[Opening INFORMATION PROVIDED section]

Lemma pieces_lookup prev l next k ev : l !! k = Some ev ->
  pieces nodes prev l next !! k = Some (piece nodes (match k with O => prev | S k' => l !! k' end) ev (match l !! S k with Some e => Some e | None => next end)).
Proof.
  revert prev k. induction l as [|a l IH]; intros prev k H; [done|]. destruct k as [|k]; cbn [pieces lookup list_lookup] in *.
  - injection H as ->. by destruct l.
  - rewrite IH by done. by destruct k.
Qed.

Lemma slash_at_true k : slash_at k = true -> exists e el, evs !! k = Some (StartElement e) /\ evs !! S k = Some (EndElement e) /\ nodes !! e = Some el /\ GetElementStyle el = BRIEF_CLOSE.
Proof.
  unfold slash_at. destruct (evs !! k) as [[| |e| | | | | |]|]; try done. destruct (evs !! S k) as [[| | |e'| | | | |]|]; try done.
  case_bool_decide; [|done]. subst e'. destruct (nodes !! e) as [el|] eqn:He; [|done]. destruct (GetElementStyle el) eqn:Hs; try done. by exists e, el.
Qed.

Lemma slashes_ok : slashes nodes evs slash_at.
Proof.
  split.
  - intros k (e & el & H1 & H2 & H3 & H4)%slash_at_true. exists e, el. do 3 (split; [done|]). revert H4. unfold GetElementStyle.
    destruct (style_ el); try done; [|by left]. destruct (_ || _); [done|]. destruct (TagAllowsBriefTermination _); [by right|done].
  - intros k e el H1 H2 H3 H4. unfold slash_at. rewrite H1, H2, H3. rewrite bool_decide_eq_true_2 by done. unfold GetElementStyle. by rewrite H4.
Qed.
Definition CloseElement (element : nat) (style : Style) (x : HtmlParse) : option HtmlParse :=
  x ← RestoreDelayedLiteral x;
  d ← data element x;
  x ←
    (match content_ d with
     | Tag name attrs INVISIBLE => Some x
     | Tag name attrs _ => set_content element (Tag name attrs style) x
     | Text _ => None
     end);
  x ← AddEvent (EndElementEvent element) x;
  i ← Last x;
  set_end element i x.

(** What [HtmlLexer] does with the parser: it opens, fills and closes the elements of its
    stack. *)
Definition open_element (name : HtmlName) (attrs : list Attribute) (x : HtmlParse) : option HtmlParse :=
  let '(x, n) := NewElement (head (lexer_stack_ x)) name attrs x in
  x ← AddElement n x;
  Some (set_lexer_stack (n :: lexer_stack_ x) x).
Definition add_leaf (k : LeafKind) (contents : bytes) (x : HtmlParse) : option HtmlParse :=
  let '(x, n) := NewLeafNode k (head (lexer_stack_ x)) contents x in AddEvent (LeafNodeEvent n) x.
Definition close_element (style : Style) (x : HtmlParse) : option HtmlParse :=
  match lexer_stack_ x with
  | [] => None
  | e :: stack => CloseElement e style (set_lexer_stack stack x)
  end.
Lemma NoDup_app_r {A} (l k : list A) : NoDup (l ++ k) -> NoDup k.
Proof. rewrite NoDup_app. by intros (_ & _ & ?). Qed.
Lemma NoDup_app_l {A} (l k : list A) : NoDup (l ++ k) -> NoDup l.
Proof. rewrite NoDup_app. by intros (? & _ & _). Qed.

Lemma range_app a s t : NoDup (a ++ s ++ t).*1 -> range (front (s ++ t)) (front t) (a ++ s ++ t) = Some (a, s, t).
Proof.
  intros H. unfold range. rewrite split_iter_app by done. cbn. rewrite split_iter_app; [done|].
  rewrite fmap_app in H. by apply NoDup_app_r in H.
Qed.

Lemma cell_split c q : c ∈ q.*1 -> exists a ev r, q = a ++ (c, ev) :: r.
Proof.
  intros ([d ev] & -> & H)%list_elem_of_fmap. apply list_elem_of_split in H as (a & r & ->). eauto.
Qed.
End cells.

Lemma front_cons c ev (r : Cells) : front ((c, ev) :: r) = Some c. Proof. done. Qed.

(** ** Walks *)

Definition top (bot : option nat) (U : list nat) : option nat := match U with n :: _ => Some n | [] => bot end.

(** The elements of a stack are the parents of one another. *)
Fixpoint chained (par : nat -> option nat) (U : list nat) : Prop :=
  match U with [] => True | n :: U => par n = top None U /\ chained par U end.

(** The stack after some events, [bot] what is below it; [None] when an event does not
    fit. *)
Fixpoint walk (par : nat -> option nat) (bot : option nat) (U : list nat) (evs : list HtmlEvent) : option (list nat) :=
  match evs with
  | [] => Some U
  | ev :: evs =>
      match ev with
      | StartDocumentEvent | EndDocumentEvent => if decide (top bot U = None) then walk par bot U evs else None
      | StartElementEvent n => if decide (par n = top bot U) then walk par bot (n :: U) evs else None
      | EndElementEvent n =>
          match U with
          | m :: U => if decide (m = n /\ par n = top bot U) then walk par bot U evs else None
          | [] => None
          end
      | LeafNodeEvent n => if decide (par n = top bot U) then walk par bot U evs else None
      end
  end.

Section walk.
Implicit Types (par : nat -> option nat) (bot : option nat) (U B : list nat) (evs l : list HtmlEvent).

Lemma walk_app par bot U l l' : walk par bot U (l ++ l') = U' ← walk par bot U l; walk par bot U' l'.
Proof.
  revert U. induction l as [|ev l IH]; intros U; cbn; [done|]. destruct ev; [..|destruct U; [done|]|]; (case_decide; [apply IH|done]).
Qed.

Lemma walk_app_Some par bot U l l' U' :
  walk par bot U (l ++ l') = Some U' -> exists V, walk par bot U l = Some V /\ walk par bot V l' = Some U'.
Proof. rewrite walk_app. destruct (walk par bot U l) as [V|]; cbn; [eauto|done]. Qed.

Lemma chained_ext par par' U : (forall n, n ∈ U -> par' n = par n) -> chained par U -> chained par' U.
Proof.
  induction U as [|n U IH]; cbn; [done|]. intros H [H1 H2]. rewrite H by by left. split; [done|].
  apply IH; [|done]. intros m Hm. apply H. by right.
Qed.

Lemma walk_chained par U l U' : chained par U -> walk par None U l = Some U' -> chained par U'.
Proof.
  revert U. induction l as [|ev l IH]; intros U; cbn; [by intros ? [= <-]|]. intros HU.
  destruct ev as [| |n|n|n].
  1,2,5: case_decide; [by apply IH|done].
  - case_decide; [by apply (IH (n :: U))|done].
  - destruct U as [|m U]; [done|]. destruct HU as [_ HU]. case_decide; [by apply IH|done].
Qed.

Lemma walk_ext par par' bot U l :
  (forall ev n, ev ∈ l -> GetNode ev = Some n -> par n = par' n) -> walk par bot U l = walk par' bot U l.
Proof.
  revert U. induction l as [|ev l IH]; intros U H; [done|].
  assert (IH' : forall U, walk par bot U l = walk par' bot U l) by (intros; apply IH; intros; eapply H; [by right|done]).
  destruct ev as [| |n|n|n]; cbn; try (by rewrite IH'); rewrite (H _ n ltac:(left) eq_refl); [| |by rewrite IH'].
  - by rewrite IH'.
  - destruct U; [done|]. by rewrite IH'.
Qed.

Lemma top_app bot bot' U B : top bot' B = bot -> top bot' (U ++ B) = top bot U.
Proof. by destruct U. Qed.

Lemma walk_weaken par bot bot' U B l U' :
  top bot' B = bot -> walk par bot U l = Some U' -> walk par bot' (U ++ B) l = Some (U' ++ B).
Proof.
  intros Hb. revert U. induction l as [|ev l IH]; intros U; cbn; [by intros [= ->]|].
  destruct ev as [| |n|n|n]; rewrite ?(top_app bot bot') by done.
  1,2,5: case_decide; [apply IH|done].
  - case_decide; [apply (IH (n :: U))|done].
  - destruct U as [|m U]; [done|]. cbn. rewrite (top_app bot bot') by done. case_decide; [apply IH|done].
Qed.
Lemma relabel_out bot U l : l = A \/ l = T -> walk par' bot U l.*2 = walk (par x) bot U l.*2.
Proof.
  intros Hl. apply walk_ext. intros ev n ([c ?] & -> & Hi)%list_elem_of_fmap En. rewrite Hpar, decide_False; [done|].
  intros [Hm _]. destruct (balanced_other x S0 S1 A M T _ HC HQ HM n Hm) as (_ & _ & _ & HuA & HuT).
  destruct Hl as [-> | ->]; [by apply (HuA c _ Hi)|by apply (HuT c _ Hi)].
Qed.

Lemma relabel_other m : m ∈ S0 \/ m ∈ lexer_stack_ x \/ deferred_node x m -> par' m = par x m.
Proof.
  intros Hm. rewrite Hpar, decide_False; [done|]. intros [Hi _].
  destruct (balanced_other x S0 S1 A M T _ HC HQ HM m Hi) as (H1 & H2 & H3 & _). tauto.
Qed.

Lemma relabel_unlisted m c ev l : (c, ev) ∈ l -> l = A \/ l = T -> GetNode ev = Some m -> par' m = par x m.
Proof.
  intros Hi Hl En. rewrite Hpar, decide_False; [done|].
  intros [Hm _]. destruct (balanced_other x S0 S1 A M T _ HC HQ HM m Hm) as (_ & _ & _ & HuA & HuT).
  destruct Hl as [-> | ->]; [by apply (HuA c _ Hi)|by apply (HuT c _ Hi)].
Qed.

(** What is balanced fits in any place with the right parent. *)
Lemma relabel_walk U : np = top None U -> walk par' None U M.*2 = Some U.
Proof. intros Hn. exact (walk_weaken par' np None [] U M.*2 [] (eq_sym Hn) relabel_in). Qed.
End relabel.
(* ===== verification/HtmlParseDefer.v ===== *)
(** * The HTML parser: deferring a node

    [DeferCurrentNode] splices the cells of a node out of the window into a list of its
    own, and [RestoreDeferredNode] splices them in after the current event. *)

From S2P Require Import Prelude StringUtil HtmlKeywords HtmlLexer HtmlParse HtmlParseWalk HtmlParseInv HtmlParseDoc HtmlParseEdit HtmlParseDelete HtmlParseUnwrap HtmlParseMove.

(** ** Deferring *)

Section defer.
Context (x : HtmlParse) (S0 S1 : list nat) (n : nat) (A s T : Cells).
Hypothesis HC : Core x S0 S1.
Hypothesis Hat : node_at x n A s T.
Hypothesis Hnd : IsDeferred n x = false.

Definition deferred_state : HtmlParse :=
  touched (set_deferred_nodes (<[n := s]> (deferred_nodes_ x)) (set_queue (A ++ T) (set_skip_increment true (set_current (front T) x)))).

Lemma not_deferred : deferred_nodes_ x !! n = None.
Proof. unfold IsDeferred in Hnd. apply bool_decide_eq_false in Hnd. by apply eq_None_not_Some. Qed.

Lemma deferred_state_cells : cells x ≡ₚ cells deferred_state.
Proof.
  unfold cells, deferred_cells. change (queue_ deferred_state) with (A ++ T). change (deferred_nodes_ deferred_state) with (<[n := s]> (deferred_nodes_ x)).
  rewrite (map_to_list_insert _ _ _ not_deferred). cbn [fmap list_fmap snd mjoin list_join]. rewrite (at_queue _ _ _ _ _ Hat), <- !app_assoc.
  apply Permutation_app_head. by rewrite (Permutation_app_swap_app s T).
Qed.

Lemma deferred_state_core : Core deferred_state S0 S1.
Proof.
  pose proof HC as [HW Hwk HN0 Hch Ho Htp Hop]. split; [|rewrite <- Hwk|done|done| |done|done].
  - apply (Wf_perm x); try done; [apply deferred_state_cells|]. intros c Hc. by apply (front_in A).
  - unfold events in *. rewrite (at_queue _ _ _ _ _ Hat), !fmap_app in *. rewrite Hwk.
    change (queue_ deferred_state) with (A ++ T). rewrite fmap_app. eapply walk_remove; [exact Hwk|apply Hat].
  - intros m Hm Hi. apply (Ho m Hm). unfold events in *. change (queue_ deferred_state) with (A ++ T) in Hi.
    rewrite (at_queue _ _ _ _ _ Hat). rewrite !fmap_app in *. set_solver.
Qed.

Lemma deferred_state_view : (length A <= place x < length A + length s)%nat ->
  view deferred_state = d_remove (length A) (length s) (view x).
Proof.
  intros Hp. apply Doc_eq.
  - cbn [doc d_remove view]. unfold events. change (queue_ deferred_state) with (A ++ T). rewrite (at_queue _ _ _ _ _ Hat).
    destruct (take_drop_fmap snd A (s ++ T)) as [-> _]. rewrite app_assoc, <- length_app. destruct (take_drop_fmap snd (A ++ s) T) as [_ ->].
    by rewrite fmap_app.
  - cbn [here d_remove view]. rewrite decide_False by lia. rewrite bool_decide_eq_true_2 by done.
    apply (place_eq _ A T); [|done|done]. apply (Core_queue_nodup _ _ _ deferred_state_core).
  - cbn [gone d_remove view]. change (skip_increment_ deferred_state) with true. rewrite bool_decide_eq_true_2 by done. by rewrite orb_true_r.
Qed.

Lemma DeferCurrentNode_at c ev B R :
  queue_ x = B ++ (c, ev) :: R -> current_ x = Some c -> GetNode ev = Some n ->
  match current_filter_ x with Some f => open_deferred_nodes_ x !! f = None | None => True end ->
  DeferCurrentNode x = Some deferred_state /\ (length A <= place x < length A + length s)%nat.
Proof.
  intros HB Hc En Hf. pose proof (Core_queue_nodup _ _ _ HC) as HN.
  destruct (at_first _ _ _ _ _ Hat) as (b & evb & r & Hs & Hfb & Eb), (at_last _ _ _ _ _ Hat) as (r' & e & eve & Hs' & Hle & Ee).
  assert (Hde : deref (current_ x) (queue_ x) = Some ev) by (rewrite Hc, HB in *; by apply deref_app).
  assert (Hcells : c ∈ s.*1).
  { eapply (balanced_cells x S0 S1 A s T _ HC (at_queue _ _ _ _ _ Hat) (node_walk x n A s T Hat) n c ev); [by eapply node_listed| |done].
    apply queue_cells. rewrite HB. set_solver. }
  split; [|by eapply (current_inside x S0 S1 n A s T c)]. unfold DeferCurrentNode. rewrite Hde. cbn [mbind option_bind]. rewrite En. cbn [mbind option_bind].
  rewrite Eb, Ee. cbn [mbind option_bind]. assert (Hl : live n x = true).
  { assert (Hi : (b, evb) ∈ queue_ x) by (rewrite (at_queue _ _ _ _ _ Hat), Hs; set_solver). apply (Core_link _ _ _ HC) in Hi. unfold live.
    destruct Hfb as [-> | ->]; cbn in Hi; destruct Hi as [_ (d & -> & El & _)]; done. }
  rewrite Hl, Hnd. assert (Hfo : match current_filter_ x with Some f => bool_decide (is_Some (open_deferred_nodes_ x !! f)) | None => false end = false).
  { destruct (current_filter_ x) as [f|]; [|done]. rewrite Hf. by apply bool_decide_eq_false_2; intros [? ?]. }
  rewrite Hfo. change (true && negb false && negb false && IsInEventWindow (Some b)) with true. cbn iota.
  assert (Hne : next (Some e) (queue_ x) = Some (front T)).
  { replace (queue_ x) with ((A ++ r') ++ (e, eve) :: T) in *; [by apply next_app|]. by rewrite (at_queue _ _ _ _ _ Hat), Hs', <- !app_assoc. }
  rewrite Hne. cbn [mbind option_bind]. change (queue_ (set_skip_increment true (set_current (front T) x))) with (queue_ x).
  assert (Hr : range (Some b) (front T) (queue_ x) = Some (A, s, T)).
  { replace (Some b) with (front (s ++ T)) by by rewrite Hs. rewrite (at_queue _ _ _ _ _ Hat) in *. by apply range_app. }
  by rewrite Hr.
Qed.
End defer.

[Closing INFORMATION PROVIDED section]

[YOUR INSTRUCTIONS] Could you restate word for word the lines above from the one containing "- apply (Wf_perm" through the one containing "match current_filter_ x with Some f => open_deferred_nodes_", both included, and nothing else?

[SOLVED PROBLEM]
  - apply (Wf_perm x); try done; [apply deferred_state_cells|]. intros c Hc. by apply (front_in A).
  - unfold events in *. rewrite (at_queue _ _ _ _ _ Hat), !fmap_app in *. rewrite Hwk.
    change (queue_ deferred_state) with (A ++ T). rewrite fmap_app. eapply walk_remove; [exact Hwk|apply Hat].
  - intros m Hm Hi. apply (Ho m Hm). unfold events in *. change (queue_ deferred_state) with (A ++ T) in Hi.
    rewrite (at_queue _ _ _ _ _ Hat). rewrite !fmap_app in *. set_solver.
Qed.

Lemma deferred_state_view : (length A <= place x < length A + length s)%nat ->
  view deferred_state = d_remove (length A) (length s) (view x).
Proof.
  intros Hp. apply Doc_eq.
  - cbn [doc d_remove view]. unfold events. change (queue_ deferred_state) with (A ++ T). rewrite (at_queue _ _ _ _ _ Hat).
    destruct (take_drop_fmap snd A (s ++ T)) as [-> _]. rewrite app_assoc, <- length_app. destruct (take_drop_fmap snd (A ++ s) T) as [_ ->].
    by rewrite fmap_app.
  - cbn [here d_remove view]. rewrite decide_False by lia. rewrite bool_decide_eq_true_2 by done.
    apply (place_eq _ A T); [|done|done]. apply (Core_queue_nodup _ _ _ deferred_state_core).
  - cbn [gone d_remove view]. change (skip_increment_ deferred_state) with true. rewrite bool_decide_eq_true_2 by done. by rewrite orb_true_r.
Qed.

Lemma DeferCurrentNode_at c ev B R :
  queue_ x = B ++ (c, ev) :: R -> current_ x = Some c -> GetNode ev = Some n ->
  match current_filter_ x with Some f => open_deferred_nodes_ x !! f = None | None => True end ->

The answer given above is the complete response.